Subsidizing catch crops — as the European Union does — can also help improve soil quality.
"If you go to Eastern Europe at this time of the year, you won’t see as much bare soil as 10 years ago," Guggenberger said.
Perhaps the most fundamental problem though, is lack of awareness that there are better ways to use the land.
"In many countries, farmers are left alone and don’t receive new practices or technologies that could help them implement such good practices," Vargas said.
"Other countries keep clearing the land and are not leaving vegetation or crop residues on the surface — which does not help," he added.
And then, there is a need for stronger policies. Vargas said that across the globe, there is a lack of national policies supporting better soil management.
On the right track
But things are beginning to change. On a global level, there is a growing realization that protecting our soils is essential — both to the climate and our food supply — and a rising number of countries are starting to take action.
"At the COP23 climate conference, soils were finally recognized as an important element for the fight of climate change," Vargas said.
"Now, we need to show the benefits not only for the environment and the fight against climate change, but also for farmers."
Guggenberger said we have a choice to make: “Use soils to mitigate climate change or, instead, lead them to release CO2 into the atmosphere, making things worse."

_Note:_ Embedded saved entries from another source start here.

(** * pysces / bempy: rigid-body kinematics and vortex-panel geometry

    A shallow embedding of [bempy.py].  NumPy floating-point scalars are
    idealised as real numbers ([R]); the only place where IEEE special
    values matter (the division that normalises the panel normals) is
    modelled with an explicit NaN / infinity result.  Python objects that are
    shared by reference (bodies and their decorators) live in an explicit
    heap; everything else is a pure function of its arguments.

    The source is Python 2 code: [self._numpanels / 2] on integers is floor
    division. *)

From Stdlib Require Import Reals Lra Lia ZArith List String Ascii.
From stdpp Require Import base option list.
Import ListNotations.

Open Scope R_scope.

(* ================================================================== *)
(** * Definitions *)
(* ================================================================== *)

(** ** Small pieces of NumPy on 2-vectors and 2x2 matrices *)

Definition vec2 : Type := R * R.
Definition mat2 : Type := vec2 * vec2.   (* two rows *)

(** [np.dot(M, v)] for a 2x2 matrix and a vector of length 2. *)
Definition dot (M : mat2) (v : vec2) : vec2 :=
  (fst (fst M) * fst v + snd (fst M) * snd v,
   fst (snd M) * fst v + snd (snd M) * snd v).

(** [M.T] *)
Definition transpose (M : mat2) : mat2 :=
  ((fst (fst M), fst (snd M)), (snd (fst M), snd (snd M))).

(** [np.dot(M, N)] for two 2x2 matrices. *)
Definition matmul (M N : mat2) : mat2 :=
  ((fst (fst M) * fst (fst N) + snd (fst M) * fst (snd N),
    fst (fst M) * snd (fst N) + snd (fst M) * snd (snd N)),
   (fst (snd M) * fst (fst N) + snd (snd M) * fst (snd N),
    fst (snd M) * snd (fst N) + snd (snd M) * snd (snd N))).

Definition vadd (u v : vec2) : vec2 := (fst u + fst v, snd u + snd v).
Definition vopp (v : vec2) : vec2 := (- fst v, - snd v).
Definition vscale (v : vec2) (k : R) : vec2 := (fst v * k, snd v * k).

(** ** class EuclideanTransformation *)

Module EuclideanTransformation.

Record t : Type := Build {
  _angle : R;
  _R : mat2;
  _displacement : vec2
}.

(** The matrix the [angle] setter stores:
    [[cos th, sin th], [-sin th, cos th]] with [th = value * pi / 180]. *)
Definition rotation_of (value : R) : mat2 :=
  let th := value * PI / 180 in
  ((cos th, sin th), (- sin th, cos th)).

(** [angle] property: getter and setter. *)
Definition angle (self : t) : R := _angle self.

Definition set_angle (self : t) (value : R) : t :=
  {| _angle := value;
     _R := rotation_of value;
     _displacement := _displacement self |}.

(** [displacement] property: getter and setter. *)
Definition displacement (self : t) : vec2 := _displacement self.

Definition set_displacement (self : t) (value : vec2) : t :=
  {| _angle := _angle self; _R := _R self; _displacement := value |}.

(** [__init__(self, angle, displacement)]: both setters, in that order. *)
Definition init (angle0 : R) (displacement0 : vec2) : t :=
  {| _angle := angle0;
     _R := rotation_of angle0;
     _displacement := displacement0 |}.

(** [inverse(self)] *)
Definition inverse (self : t) : t :=
  init (- _angle self) (vopp (dot (transpose (_R self)) (_displacement self))).

(** [compose(self, other)]; [other] is [None] when the parent is a root
    body, whose [get_transformation] returns [None]. *)
Definition compose (self : t) (other : option t) : t :=
  match other with
  | None => self
  | Some o =>
      let angle1 := angle self + angle o in
      let displacement1 :=
        vadd (dot (_R self) (displacement o)) (_displacement self) in
      init angle1 displacement1
  end.

End EuclideanTransformation.

Module ET := EuclideanTransformation.

(** ** The object store

    [Body] instances (and the [Circle] / [Airfoil] subclasses, which inherit
    [time], [get_body] and [get_transformation] unchanged) and
    [TransformedBody] instances (with the [Pitching] / [Heaving] subclasses)
    are Python objects held by reference.  The store is a list of objects;
    a reference is an index, and a new object is appended at the end. *)

Abbreviation loc := nat.

(** Which class a decorator is, with the extra attributes its [__init__]
    stores.  [_phase] is already in radians. *)
Inductive motion : Type :=
| Plain
| Pitching (_amplitude _frequency _phase : R)
| Heaving (_displacement : vec2) (_frequency _phase : R).

Inductive object : Type :=
| Body (_time : R)
| TransformedBody (_parent _body : loc) (_transformation : ET.t)
    (cls : motion).

Definition alloc (h : list object) (o : object) : list object * loc :=
  (h ++ [o], length h).

(** [Body.__init__]: [self._time = 0]. *)
Definition Body_init (h : list object) : list object * loc :=
  alloc h (Body 0).

(** [get_body]: [Body] returns [self], [TransformedBody] returns
    [self._body]. *)
Definition get_body (h : list object) (l : loc) : option loc :=
  match h !! l with
  | Some (Body _) => Some l
  | Some (TransformedBody _ b _ _) => Some b
  | None => None
  end.

(** [TransformedBody.__init__(self, body, angle, displacement)]:
    [_parent = body], [_body = body.get_body()], and a fresh
    transformation.  [cls] records the subclass being constructed. *)
Definition decorate (h : list object) (body : loc) (angle : R)
    (displacement : vec2) (cls : motion) : option (list object * loc) :=
  b ← get_body h body;
  Some (alloc h (TransformedBody body b (ET.init angle displacement) cls)).

Definition TransformedBody_init (h : list object) (body : loc) (angle : R)
    (displacement : vec2) : option (list object * loc) :=
  decorate h body angle displacement Plain.

(** [Pitching.__init__(self, body, amplitude, frequency, phase)]:
    [super().__init__(body)], then the three attributes, the phase
    converted to radians. *)
Definition Pitching_init (h : list object) (body : loc)
    (amplitude frequency phase : R) : option (list object * loc) :=
  decorate h body 0 (0, 0) (Pitching amplitude frequency (phase * PI / 180)).

(** [Heaving.__init__(self, body, displacement, frequency, phase)] *)
Definition Heaving_init (h : list object) (body : loc)
    (displacement : vec2) (frequency phase : R)
    : option (list object * loc) :=
  decorate h body 0 (0, 0) (Heaving displacement frequency (phase * PI / 180)).

(** The [time] property.  On a [Body] it reads [_time]; on a
    [TransformedBody] it is [self._body.time], again a property look-up on
    whatever [_body] refers to, hence the recursion (bounded by [fuel]). *)
Fixpoint time (fuel : nat) (h : list object) (l : loc) : option R :=
  match fuel with
  | O => None
  | S f =>
      match h !! l with
      | Some (Body t) => Some t
      | Some (TransformedBody _ b _ _) => time f h b
      | None => None
      end
  end.

(** The [time] setter: [self._time = value] on a [Body],
    [self._body.time = value] on a [TransformedBody]. *)
Fixpoint set_time (fuel : nat) (h : list object) (l : loc) (value : R)
    : option (list object) :=
  match fuel with
  | O => None
  | S f =>
      match h !! l with
      | Some (Body _) => Some (<[l := Body value]> h)
      | Some (TransformedBody _ b _ _) => set_time f h b value
      | None => None
      end
  end.

(** [TransformedBody.angle] and [TransformedBody.displacement]: getters and
    setters that go through [self._transformation]. *)
Definition transformation_of (h : list object) (l : loc) : option ET.t :=
  match h !! l with
  | Some (TransformedBody _ _ tr _) => Some tr
  | _ => None
  end.

Definition angle (h : list object) (l : loc) : option R :=
  ET.angle <$> transformation_of h l.

Definition displacement (h : list object) (l : loc) : option vec2 :=
  ET.displacement <$> transformation_of h l.

Definition set_angle (h : list object) (l : loc) (value : R)
    : option (list object) :=
  match h !! l with
  | Some (TransformedBody p b tr cls) =>
      Some (<[l := TransformedBody p b (ET.set_angle tr value) cls]> h)
  | _ => None
  end.

Definition set_displacement (h : list object) (l : loc) (value : vec2)
    : option (list object) :=
  match h !! l with
  | Some (TransformedBody p b tr cls) =>
      Some (<[l := TransformedBody p b (ET.set_displacement tr value) cls]> h)
  | _ => None
  end.

(** [get_transformation].  A [Body] returns [None].  A [TransformedBody]
    returns [self._transformation.compose(self._parent.get_transformation())];
    [Pitching] and [Heaving] first assign their own angle / displacement
    from the current time.  The call may update the store (those
    assignments, in this object and in its ancestors), so the store is
    threaded through. *)
Fixpoint get_transformation (fuel : nat) (h : list object) (l : loc)
    : option (list object * option ET.t) :=
  match fuel with
  | O => None
  | S f =>
      match h !! l with
      | None => None
      | Some (Body _) => Some (h, None)
      | Some (TransformedBody p _ _ cls) =>
          h1 ← match cls with
               | Plain => Some h
               | Pitching a w ph =>
                   t ← time f h l;
                   set_angle h l (a * sin (w * t + ph))
               | Heaving d w ph =>
                   t ← time f h l;
                   set_displacement h l (vscale d (sin (w * t + ph)))
               end;
          '(h2, other) ← get_transformation f h1 p;
          tr ← transformation_of h2 l;
          Some (h2, Some (ET.compose tr other))
      end
  end.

Properly managed soils can reduce the carbon in our atmosphere — which is essential if we are to fulfil the Paris Agreement goal of keeping global warming below 2 °C degrees.
Still, Sommer warns that carbons sinks are only part of the solution. Locking away carbon doesn’t mean we can keep supporting coal-fired plants.
"That is certainly not the message we want to convey," he said.
"We need a combination of various measures that can make a difference — soils alone won’t save the climate."